◆ ABOUT THIS TASK:
Report how many lines below contain the word "else", and give only that number.

◆ Extracted data entries:
• • •
(* ===== verification/BayerSimd.v ===== *)
(** BayerSimd: package/aloe/simd/rggb10_rgb888_i420_simd.cpp, the converter
    behind [aloe_rggb10_to_rgb888_i420_simd]: the scalar fallback, the NEON
    kernel (vectors as lists of 16-bit lanes) with its driver, the AVX2
    helpers, and the dispatch on the build's vector unit. *)

From S2P Require Import Prelude Frame Bayer.

Local Open Scope cmd_scope.

(* ------------------------------------------------------------------ *)
(** ** Common helpers *)

Definition clamp_u8 (v : Z) : Z :=
  if v <? 0 then 0 else if 255 <? v then 255 else u8 v.

Definition raw10_to_u8 (v : Z) : Z := u8 (Z.shiftr (v + 2) 2).

Definition rgb_to_y (r g b : Z) : Z :=
  let y := Z.shiftr (66 * r + 129 * g + 25 * b + 128) 8 + 16 in clamp_u8 y.

Definition rgb_to_u (r g b : Z) : Z :=
  let u := Z.shiftr (-38 * r - 74 * g + 112 * b + 128) 8 + 128 in clamp_u8 u.

Definition rgb_to_v (r g b : Z) : Z :=
  let v := Z.shiftr (112 * r - 94 * g - 18 * b + 128) 8 + 128 in clamp_u8 v.

(** The row pointers are offsets into [raw]; each dereference is checked. *)
Definition demosaic_rggb10_pixel (raw : list Z) (width height x y : Z)
    : option (Z * Z * Z) :=
  let xm1 := if 0 <? x then x - 1 else 0 in
  let xp1 := if x + 1 <? width then x + 1 else width - 1 in
  let ym1 := if 0 <? y then y - 1 else 0 in
  let yp1 := if y + 1 <? height then y + 1 else height - 1 in
  let row_m1 i := rd raw (ym1 * width + i) in
  let row i := rd raw (y * width + i) in
  let row_p1 i := rd raw (yp1 * width + i) in
  let even_y := Z.land y 1 =? 0 in
  let even_x := Z.land x 1 =? 0 in
  if even_y && even_x then
    r ← row x;
    g ← osum [row xm1; row xp1; row_m1 x; row_p1 x];
    b ← osum [row_m1 xm1; row_m1 xp1; row_p1 xm1; row_p1 xp1];
    Some (r, Z.shiftr g 2, Z.shiftr b 2)
  else if even_y && negb even_x then
    g ← row x;
    r ← osum [row xm1; row xp1];
    b ← osum [row_m1 x; row_p1 x];
    Some (Z.shiftr r 1, g, Z.shiftr b 1)
  else if negb even_y && even_x then
    g ← row x;
    r ← osum [row_m1 x; row_p1 x];
    b ← osum [row xm1; row xp1];
    Some (Z.shiftr r 1, g, Z.shiftr b 1)
  else
    b ← row x;
    g ← osum [row xm1; row xp1; row_m1 x; row_p1 x];
    r ← osum [row_m1 xm1; row_m1 xp1; row_p1 xm1; row_p1 xp1];
    Some (Z.shiftr r 2, Z.shiftr g 2, b).

(** A demosaiced pixel as the converters use it: [raw10_to_u8((uint16_t)r)]. *)
Definition pixel8 (raw : list Z) (width height x y : Z) : option (Z * Z * Z) :=
  map3 (fun v => raw10_to_u8 (u16 v)) <$> demosaic_rggb10_pixel raw width height x y.

Definition put_rgb (i : Z) (p : Z * Z * Z) : cmd mem :=
  let '(r, g, b) := p in
  wr BR (i + 0) (u8 r) ;;; wr BR (i + 1) (u8 g) ;;; wr BR (i + 2) (u8 b).

Definition uv_size_ (width height : Z) : Z := Z.shiftr width 1 * Z.shiftr height 1.

(** [u_row[j] = rgb_to_u(..); v_row[j] = rgb_to_v(..)], the rows of block row
    [y >> 1]. *)
Definition put_uv (width height y j : Z) (avg : Z * Z * Z) : cmd mem :=
  let uv_width := Z.shiftr width 1 in
  let '(r, g, b) := avg in
  let row := width * height + Z.shiftr y 1 * uv_width in
  wr BI (row + j) (rgb_to_u r g b) ;;;
  wr BI (row + uv_size_ width height + j) (rgb_to_v r g b).

(** The truncated mean of four pixels, [r_sum >> 2]. *)
Definition avg4 (p00 p01 p10 p11 : Z * Z * Z) : Z * Z * Z :=
  map3 (fun s => Z.shiftr s 2) (add3 (add3 (add3 p00 p01) p10) p11).

(* ------------------------------------------------------------------ *)
(** ** Scalar implementation *)

Definition scalar_pixel (width height : Z) (raw : list Z) (i420 rgb : bool) (y x : Z)
    : cmd mem :=
  let* '(r8, g8, b8) := pixel8 raw width height x y in
  when rgb (put_rgb (y * width * 3 + x * 3) (r8, g8, b8)) ;;;
  when i420 (wr BI (y * width + x) (rgb_to_y r8 g8 b8)).

Definition scalar_block (width height : Z) (raw : list Z) (y x : Z) : cmd mem :=
  let px dx dy := pixel8 raw width height (x + dx) (y + dy) in
  let* p00 := px 0 0 in let* p01 := px 1 0 in
  let* p10 := px 0 1 in let* p11 := px 1 1 in
  put_uv width height y (Z.shiftr x 1) (avg4 p00 p01 p10 p11).

Definition aloe_rggb10_to_rgb888_i420_scalar (width height : Z) (raw : list Z)
    : cmd mem :=
  fun m =>
    let hi := nonnull (i420 m) in
    let hr := nonnull (rgb m) in
    (for_ 0 height 1 (fun y =>
       for_ 0 width 1 (fun x => scalar_pixel width height raw hi hr y x)) ;;;
     when hi
       (for_ 0 height 2 (fun y =>
          for_ 0 width 2 (fun x => scalar_block width height raw y x)))) m.

(* ------------------------------------------------------------------ *)
(** ** NEON *)

(** The intrinsics the kernel uses, lane by lane; 16-bit lanes wrap. *)
Definition vec : Type := list Z.
Definition vdup_n_u16 (n : Z) : vec := replicate 4 (u16 n).
Definition vadd_u16 (a b : vec) : vec := zip_with (fun x y => u16 (x + y)) a b.
Definition vmul_n_u16 (a : vec) (n : Z) : vec := map (fun x => u16 (x * n)) a.
Definition vmla_n_u16 (a b : vec) (n : Z) : vec :=
  zip_with (fun x y => u16 (x + y * n)) a b.
Definition vshr_n_u16 (a : vec) (n : Z) : vec := map (fun x => Z.shiftr x n) a.
Definition vcombine_u16 (a b : vec) : vec := a ++ b.
Definition vmovn_u16 (a : vec) : vec := map u8 a.

Definition neon_raw10_to_u8 (v : vec) : vec :=
  let v := vadd_u16 v (vdup_n_u16 2) in vshr_n_u16 v 2.

(** The four bytes [vst1_lane_u32] stores (little endian). *)
Definition neon_store4_u16_as_u8 (v : vec) : list Z :=
  take 4 (vmovn_u16 (vcombine_u16 v (vdup_n_u16 0))).

(** One iteration of the gather loop: the four pixels of the block at column
    [xx], each as it is stored in its [uint16_t] temporary. *)
Definition neon_gather (raw : list Z) (row_m1 row_0 row_1 row_p2 xx : Z)
    : option ((Z * Z * Z) * (Z * Z * Z) * (Z * Z * Z) * (Z * Z * Z)) :=
  let rm1 i := rd raw (row_m1 + i) in
  let r_0 i := rd raw (row_0 + i) in
  let r_1 i := rd raw (row_1 + i) in
  let rp2 i := rd raw (row_p2 + i) in
  r0 ← r_0 xx;
  g0 ← osum [r_0 (xx - 1); r_0 (xx + 1); rm1 xx; r_1 xx];
  b0 ← osum [rm1 (xx - 1); rm1 (xx + 1); r_1 (xx - 1); r_1 (xx + 1)];
  g1 ← r_0 (xx + 1);
  r1 ← osum [r_0 xx; r_0 (xx + 2)];
  b1 ← osum [rm1 (xx + 1); r_1 (xx + 1)];
  g2 ← r_1 xx;
  r2 ← osum [rm1 xx; rp2 xx];
  b2 ← osum [r_1 (xx - 1); r_1 (xx + 1)];
  b3 ← r_1 (xx + 1);
  g3 ← osum [r_1 xx; r_1 (xx + 2); r_0 (xx + 1); rp2 (xx + 1)];
  r3 ← osum [r_0 xx; r_0 (xx + 2); rp2 xx; rp2 (xx + 2)];
  Some ((r0, u16 (Z.shiftr g0 2), u16 (Z.shiftr b0 2)),
        (u16 (Z.shiftr r1 1), g1, u16 (Z.shiftr b1 1)),
        (u16 (Z.shiftr r2 1), g2, u16 (Z.shiftr b2 1)),
        (u16 (Z.shiftr r3 2), u16 (Z.shiftr g3 2), b3)).

(** The three channels of one phase over the four blocks, converted to 8 bits. *)
Definition lanes (ps : list (Z * Z * Z)) : vec * vec * vec :=
  (neon_raw10_to_u8 (map (fun '(r, _, _) => r) ps),
   neon_raw10_to_u8 (map (fun '(_, g, _) => g) ps),
   neon_raw10_to_u8 (map (fun '(_, _, b) => b) ps)).

Definition neon_luma (v : vec * vec * vec) : vec :=
  let '(r, g, b) := v in
  let y := vmul_n_u16 r 66 in
  let y := vmla_n_u16 y g 129 in
  let y := vmla_n_u16 y b 25 in
  let y := vadd_u16 y (vdup_n_u16 128) in
  let y := vshr_n_u16 y 8 in
  vadd_u16 y (vdup_n_u16 16).

(** [for (i = 0; i < 4; i++)] over the lanes. *)
Definition for4 {A} (l : list A) (body : Z -> A -> cmd mem) : cmd mem :=
  for_ 0 4 1 (fun i => let* a := l !! Z.to_nat i in body i a).

Definition unlanes (v : vec * vec * vec) : list (Z * Z * Z) :=
  let '(r, g, b) := v in zip_with (fun '(r, g) b => (r, g, b)) (zip r g) b.

(** [y_row[x + 2 * i + d] = tmp[i]]. *)
Definition neon_put_y (y_row x d : Z) (v : vec * vec * vec) : cmd mem :=
  for4 (neon_store4_u16_as_u8 (neon_luma v)) (fun i t => wr BI (y_row + (x + 2 * i + d)) t).

Definition neon_put_rgb (rgb_row x d : Z) (v : vec * vec * vec) : cmd mem :=
  for4 (unlanes v) (fun i p => put_rgb (rgb_row + (x + i * 2 + d) * 3) p).

Definition neon_sum (a b c d : vec * vec * vec) : vec * vec * vec :=
  let '(r0, g0, b0) := a in let '(r1, g1, b1) := b in
  let '(r2, g2, b2) := c in let '(r3, g3, b3) := d in
  let s a b c d := vadd_u16 (vadd_u16 a b) (vadd_u16 c d) in
  (s r0 r1 r2 r3, s g0 g1 g2 g3, s b0 b1 b2 b3).

Definition neon_avg (v : vec * vec * vec) : vec * vec * vec :=
  let '(r, g, b) := v in (vshr_n_u16 r 2, vshr_n_u16 g 2, vshr_n_u16 b 2).

Definition neon_process_8_columns (width height : Z) (raw : list Z)
    (y y1 row_m1 row_0 row_1 row_p2 x : Z) (write_y write_rgb write_uv : bool) : cmd mem :=
  let gather i := neon_gather raw row_m1 row_0 row_1 row_p2 (x + i * 2) in
  let* '(a0, a1, a2, a3) := gather 0 in
  let* '(b0, b1, b2, b3) := gather 1 in
  let* '(c0, c1, c2, c3) := gather 2 in
  let* '(d0, d1, d2, d3) := gather 3 in
  let v0 := lanes [a0; b0; c0; d0] in
  let v1 := lanes [a1; b1; c1; d1] in
  let v2 := lanes [a2; b2; c2; d2] in
  let v3 := lanes [a3; b3; c3; d3] in
  when write_y
    (neon_put_y (y * width) x 0 v0 ;;; neon_put_y (y * width) x 1 v1 ;;;
     neon_put_y (y1 * width) x 0 v2 ;;; neon_put_y (y1 * width) x 1 v3) ;;;
  when write_rgb
    (neon_put_rgb (y * width * 3) x 0 v0 ;;; neon_put_rgb (y * width * 3) x 1 v1 ;;;
     neon_put_rgb (y1 * width * 3) x 0 v2 ;;; neon_put_rgb (y1 * width * 3) x 1 v3) ;;;
  when write_uv
    (for4 (unlanes (neon_avg (neon_sum v0 v1 v2 v3)))
       (fun i avg => put_uv width height y (Z.shiftr x 1 + i) avg)).

(** One column of the scalar boundary, both rows of the pair. *)
Definition neon_edge_column (width height : Z) (raw : list Z) (i420 rgb : bool) (y x : Z)
    : cmd mem :=
  for_ 0 2 1 (fun dy =>
    let py := y + dy in
    when (py <? height)
      (let* '(r8, g8, b8) := pixel8 raw width height x py in
       when rgb (put_rgb ((py * width + x) * 3) (r8, g8, b8)) ;;;
       when i420 (wr BI (py * width + x) (rgb_to_y r8 g8 b8)))).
• • •
◆ RESPONSE TO THIS EXERCISE:
8